### SUPPLIED ENTRIES
Segment Open

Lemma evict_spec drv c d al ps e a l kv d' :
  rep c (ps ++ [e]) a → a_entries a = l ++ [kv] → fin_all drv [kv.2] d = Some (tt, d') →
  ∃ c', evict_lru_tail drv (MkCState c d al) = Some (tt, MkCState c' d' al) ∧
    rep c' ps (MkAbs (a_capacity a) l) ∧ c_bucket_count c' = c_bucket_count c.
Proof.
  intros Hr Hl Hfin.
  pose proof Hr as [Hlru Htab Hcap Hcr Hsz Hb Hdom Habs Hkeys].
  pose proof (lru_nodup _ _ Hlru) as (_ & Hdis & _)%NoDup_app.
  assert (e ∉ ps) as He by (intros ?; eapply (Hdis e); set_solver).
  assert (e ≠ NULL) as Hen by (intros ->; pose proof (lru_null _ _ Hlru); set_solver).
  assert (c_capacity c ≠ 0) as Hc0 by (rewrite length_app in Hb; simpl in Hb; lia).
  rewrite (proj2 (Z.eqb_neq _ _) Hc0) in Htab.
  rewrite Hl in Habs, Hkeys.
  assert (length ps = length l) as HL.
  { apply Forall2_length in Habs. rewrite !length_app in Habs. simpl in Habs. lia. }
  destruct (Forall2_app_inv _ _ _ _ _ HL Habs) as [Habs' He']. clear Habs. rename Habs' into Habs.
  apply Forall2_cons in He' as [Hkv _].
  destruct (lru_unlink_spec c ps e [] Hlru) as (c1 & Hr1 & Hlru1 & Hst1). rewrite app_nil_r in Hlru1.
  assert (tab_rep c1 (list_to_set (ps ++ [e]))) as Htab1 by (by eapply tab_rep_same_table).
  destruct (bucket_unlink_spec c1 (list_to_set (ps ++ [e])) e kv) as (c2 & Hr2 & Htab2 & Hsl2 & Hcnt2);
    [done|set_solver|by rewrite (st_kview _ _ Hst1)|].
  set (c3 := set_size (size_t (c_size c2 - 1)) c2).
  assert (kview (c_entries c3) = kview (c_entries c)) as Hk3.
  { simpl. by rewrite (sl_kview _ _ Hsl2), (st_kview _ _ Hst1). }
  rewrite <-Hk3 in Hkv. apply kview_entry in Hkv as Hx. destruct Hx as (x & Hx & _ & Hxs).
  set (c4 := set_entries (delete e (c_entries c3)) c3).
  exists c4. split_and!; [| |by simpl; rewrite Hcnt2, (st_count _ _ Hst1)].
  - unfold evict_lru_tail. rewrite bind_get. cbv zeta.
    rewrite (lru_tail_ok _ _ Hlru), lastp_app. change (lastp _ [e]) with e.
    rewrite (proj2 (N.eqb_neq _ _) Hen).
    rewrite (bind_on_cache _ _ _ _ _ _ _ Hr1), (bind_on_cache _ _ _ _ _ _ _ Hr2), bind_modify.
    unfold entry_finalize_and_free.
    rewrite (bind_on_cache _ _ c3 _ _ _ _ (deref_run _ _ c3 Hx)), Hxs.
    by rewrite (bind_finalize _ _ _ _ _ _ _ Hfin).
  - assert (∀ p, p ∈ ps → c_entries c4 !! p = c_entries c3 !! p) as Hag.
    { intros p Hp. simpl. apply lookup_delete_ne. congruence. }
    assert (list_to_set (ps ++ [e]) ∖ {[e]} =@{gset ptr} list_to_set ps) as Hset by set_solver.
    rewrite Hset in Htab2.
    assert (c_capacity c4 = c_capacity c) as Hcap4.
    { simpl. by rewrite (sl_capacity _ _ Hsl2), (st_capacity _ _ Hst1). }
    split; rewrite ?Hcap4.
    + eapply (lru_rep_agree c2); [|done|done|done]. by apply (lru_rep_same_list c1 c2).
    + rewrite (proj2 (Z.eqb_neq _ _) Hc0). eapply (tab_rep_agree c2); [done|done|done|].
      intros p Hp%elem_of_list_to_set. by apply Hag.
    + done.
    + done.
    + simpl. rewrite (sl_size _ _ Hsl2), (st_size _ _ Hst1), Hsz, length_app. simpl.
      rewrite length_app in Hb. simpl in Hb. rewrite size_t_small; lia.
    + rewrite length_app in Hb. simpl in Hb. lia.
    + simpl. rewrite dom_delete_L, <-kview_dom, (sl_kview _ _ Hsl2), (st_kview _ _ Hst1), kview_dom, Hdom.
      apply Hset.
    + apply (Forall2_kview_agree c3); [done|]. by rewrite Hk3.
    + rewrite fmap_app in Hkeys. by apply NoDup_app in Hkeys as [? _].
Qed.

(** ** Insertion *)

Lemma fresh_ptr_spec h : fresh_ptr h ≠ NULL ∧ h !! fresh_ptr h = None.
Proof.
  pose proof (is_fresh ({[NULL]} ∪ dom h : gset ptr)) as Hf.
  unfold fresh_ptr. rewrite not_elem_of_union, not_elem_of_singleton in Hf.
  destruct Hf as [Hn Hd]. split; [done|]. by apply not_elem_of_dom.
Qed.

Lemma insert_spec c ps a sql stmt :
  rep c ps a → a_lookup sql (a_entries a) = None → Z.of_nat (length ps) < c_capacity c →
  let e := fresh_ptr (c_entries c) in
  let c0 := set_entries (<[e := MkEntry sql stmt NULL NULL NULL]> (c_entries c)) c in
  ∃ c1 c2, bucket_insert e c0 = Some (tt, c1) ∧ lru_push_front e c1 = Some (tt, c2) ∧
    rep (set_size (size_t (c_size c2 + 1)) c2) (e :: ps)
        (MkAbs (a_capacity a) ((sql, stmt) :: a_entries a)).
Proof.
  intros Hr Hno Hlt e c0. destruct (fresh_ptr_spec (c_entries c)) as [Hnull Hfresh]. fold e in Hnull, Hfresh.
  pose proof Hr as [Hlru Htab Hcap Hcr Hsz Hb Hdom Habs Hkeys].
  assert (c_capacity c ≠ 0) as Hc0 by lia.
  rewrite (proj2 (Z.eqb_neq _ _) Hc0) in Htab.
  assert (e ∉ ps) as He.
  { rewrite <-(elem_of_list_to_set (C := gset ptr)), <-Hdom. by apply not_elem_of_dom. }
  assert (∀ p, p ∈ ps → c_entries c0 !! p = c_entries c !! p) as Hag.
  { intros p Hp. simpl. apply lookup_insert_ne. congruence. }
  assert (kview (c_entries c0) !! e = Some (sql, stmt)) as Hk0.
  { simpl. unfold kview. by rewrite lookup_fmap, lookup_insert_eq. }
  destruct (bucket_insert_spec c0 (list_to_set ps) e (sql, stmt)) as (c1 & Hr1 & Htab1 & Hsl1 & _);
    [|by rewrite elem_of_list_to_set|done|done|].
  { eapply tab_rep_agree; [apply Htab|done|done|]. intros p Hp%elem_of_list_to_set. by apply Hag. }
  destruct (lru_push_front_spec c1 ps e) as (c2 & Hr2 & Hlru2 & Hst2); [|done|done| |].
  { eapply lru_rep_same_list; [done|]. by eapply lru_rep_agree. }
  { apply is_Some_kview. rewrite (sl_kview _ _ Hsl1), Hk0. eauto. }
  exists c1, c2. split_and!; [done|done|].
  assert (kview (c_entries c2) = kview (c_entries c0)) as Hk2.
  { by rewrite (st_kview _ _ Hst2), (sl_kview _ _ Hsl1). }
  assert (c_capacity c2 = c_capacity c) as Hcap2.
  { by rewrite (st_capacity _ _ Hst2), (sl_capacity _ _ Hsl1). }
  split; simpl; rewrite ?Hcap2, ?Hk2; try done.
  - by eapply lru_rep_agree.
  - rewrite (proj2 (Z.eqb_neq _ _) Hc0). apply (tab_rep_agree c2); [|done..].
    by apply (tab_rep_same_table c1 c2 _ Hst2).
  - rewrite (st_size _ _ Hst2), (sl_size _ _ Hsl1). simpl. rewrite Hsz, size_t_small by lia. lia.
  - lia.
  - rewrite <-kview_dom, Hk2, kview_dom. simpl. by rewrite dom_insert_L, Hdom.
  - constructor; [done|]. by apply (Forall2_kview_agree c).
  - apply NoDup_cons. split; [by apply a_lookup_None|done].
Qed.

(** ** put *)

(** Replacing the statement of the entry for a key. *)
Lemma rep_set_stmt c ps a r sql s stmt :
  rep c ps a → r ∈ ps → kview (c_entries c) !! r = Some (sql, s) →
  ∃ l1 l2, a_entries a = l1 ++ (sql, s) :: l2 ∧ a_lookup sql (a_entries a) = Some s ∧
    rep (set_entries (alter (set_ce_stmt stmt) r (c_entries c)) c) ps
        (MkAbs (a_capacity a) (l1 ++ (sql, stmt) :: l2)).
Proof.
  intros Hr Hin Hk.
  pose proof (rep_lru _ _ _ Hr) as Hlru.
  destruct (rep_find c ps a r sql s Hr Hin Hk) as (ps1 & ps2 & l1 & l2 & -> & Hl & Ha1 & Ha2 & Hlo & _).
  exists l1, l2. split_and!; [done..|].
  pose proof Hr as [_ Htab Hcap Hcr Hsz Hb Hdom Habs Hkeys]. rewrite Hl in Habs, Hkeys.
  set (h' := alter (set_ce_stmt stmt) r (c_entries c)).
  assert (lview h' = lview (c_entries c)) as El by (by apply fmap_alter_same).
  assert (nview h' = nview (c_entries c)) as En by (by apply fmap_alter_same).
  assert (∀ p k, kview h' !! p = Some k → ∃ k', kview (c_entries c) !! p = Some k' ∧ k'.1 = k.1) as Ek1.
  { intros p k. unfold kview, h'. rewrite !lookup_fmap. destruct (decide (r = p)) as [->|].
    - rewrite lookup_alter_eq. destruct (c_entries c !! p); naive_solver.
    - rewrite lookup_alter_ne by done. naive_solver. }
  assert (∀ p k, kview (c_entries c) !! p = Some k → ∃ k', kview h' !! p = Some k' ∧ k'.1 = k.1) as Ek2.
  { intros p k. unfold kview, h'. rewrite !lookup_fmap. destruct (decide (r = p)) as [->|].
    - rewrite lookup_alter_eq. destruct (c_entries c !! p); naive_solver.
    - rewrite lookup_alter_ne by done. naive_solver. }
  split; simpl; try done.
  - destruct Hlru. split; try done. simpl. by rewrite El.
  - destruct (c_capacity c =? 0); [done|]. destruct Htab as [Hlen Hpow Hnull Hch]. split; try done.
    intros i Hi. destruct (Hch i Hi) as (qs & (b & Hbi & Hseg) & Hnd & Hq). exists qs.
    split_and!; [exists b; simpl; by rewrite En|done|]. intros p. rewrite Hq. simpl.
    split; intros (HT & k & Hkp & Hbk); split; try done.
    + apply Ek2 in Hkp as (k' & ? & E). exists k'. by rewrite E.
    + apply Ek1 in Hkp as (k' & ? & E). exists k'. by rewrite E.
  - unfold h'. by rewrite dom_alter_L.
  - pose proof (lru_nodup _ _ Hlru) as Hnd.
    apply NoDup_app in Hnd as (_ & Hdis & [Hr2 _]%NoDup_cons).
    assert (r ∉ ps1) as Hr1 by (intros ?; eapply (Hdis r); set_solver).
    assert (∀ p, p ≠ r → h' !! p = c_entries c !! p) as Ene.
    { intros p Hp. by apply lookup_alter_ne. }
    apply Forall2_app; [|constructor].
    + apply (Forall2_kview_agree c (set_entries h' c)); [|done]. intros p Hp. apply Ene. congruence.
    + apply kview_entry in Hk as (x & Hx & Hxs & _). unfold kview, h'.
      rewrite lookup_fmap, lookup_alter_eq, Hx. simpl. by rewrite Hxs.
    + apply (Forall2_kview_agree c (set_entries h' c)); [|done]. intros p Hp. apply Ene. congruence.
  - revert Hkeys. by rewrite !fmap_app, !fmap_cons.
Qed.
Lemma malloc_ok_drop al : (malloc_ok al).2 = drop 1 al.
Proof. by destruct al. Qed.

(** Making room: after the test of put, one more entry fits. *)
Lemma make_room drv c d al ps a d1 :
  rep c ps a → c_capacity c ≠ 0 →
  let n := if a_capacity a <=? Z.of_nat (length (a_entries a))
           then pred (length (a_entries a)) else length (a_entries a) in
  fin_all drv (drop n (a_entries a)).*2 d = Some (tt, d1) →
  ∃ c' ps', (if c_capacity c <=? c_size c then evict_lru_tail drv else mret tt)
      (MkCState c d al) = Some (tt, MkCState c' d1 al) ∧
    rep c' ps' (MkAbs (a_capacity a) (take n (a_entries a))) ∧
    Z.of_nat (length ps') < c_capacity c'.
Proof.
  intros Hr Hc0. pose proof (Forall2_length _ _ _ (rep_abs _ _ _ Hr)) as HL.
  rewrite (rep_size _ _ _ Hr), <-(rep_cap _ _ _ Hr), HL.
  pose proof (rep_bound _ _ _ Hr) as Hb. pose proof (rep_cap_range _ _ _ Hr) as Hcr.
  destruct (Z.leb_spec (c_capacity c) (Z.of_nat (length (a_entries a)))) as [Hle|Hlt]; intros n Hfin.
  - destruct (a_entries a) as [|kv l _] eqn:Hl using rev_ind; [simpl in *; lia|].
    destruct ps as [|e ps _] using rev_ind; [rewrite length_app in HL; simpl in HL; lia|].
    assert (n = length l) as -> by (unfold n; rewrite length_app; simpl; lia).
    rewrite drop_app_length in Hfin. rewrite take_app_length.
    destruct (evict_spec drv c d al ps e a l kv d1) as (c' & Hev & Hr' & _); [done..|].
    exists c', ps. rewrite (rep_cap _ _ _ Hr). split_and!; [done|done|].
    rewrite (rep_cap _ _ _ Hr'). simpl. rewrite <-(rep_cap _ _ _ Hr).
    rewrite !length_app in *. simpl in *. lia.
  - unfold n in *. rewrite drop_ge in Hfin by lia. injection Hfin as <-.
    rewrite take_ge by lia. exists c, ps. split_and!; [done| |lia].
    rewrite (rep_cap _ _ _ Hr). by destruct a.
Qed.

Segment Closed

### WORK INSTRUCTION
Among the lines of the listing above, tally the ones holding the string "using" and give that count alone.

### SOLUTION TO THIS EXERCISE
2